_What this task involves_
For the entries below, the result should be an exact transcription of the lines from the one with "revert s; induction n as [|n IH]; intros s." up to and including the one with "exists p. by rewrite <- Heq.", and only those.

_Source material_
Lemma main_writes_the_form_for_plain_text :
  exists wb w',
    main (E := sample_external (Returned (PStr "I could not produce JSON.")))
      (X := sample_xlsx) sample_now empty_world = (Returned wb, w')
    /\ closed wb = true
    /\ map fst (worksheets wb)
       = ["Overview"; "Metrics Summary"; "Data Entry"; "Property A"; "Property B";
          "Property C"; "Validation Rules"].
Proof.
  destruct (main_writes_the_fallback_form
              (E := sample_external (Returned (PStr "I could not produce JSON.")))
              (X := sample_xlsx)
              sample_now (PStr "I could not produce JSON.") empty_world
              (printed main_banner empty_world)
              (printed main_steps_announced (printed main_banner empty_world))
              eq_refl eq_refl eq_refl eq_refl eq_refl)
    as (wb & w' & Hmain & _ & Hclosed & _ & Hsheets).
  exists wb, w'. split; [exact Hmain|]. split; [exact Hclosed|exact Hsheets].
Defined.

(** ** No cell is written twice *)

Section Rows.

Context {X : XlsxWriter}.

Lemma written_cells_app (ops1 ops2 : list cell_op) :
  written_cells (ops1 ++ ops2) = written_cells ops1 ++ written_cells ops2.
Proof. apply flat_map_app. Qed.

---

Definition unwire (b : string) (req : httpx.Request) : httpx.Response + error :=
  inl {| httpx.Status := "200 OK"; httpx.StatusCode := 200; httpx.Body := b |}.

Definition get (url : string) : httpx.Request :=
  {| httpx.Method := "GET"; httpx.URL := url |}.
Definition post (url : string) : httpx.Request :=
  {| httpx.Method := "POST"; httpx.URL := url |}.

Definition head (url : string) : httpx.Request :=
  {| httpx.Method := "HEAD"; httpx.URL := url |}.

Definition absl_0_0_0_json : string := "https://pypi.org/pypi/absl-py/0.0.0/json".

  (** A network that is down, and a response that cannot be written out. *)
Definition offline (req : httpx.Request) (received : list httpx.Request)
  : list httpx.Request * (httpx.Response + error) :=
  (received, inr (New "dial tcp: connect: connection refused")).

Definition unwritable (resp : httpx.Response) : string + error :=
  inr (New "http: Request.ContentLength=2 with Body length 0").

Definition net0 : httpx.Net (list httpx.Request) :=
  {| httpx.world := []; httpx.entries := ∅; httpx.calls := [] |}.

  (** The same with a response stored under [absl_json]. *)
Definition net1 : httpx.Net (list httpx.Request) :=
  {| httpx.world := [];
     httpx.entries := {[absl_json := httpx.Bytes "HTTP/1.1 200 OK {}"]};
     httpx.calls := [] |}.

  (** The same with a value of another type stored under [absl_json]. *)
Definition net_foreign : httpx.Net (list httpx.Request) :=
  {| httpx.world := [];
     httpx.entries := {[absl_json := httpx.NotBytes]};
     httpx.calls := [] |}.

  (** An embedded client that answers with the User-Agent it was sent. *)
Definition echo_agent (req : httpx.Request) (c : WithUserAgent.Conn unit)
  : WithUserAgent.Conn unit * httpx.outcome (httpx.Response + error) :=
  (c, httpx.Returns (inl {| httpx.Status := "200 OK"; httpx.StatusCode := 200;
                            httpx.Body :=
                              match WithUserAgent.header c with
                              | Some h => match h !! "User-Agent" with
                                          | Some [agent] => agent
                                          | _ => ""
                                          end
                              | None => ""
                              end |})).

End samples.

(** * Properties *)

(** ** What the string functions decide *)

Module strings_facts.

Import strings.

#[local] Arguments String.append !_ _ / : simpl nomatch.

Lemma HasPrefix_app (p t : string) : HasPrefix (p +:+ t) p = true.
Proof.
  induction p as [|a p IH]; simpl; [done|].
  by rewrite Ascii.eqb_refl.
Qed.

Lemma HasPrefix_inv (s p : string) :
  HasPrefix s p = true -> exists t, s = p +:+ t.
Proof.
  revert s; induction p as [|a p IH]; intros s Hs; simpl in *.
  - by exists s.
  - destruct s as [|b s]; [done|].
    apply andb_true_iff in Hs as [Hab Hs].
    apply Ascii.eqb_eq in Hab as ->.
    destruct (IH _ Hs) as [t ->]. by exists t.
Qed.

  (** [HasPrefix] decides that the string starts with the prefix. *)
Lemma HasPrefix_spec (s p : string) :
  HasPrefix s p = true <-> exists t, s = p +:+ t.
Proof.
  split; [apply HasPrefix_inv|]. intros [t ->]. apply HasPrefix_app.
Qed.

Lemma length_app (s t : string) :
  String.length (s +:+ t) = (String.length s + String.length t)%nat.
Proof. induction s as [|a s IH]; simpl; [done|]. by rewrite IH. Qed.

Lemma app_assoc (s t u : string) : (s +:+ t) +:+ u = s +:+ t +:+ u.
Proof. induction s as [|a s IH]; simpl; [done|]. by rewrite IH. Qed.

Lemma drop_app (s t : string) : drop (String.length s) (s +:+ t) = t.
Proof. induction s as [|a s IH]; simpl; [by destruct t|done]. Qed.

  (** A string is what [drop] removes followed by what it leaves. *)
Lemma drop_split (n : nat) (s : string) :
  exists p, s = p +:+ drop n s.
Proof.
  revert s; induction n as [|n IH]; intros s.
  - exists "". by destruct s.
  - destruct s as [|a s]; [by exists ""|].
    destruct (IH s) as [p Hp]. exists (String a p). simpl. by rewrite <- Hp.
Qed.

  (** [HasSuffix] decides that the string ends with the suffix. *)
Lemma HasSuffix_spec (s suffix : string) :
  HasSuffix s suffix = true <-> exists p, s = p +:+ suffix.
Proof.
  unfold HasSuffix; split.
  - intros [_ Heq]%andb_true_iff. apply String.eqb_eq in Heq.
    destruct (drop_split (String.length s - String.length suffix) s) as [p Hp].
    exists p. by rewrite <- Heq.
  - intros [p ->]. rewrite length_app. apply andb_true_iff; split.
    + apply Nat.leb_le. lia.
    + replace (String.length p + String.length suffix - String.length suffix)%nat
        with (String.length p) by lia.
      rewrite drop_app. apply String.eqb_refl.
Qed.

---

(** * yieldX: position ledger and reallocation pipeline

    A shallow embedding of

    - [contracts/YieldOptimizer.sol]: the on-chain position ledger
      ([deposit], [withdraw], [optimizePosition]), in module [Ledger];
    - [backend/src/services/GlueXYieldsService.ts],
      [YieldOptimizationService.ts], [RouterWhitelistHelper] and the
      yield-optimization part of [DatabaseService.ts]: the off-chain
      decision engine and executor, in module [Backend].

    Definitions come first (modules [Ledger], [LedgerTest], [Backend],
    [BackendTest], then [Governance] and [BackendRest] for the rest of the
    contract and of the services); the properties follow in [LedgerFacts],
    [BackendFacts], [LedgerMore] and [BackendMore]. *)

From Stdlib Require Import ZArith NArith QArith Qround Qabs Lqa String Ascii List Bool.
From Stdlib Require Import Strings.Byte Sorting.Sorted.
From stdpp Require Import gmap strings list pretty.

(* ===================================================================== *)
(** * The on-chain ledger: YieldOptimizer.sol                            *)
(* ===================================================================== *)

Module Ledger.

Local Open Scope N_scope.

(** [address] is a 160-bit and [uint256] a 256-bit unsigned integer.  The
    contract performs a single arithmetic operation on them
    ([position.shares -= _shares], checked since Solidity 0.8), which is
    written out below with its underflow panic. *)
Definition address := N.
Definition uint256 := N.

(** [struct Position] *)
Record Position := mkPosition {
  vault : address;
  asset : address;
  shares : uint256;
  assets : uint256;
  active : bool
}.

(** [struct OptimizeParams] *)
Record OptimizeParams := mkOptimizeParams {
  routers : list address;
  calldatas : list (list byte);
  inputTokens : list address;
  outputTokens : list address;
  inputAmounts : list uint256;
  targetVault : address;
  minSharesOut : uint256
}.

_Problem solution_
  revert s; induction n as [|n IH]; intros s.
  - exists "". by destruct s.
  - destruct s as [|a s]; [by exists ""|].
    destruct (IH s) as [p Hp]. exists (String a p). simpl. by rewrite <- Hp.
Qed.

  (** [HasSuffix] decides that the string ends with the suffix. *)
Lemma HasSuffix_spec (s suffix : string) :
  HasSuffix s suffix = true <-> exists p, s = p +:+ suffix.
Proof.
  unfold HasSuffix; split.
  - intros [_ Heq]%andb_true_iff. apply String.eqb_eq in Heq.
    destruct (drop_split (String.length s - String.length suffix) s) as [p Hp].
    exists p. by rewrite <- Heq.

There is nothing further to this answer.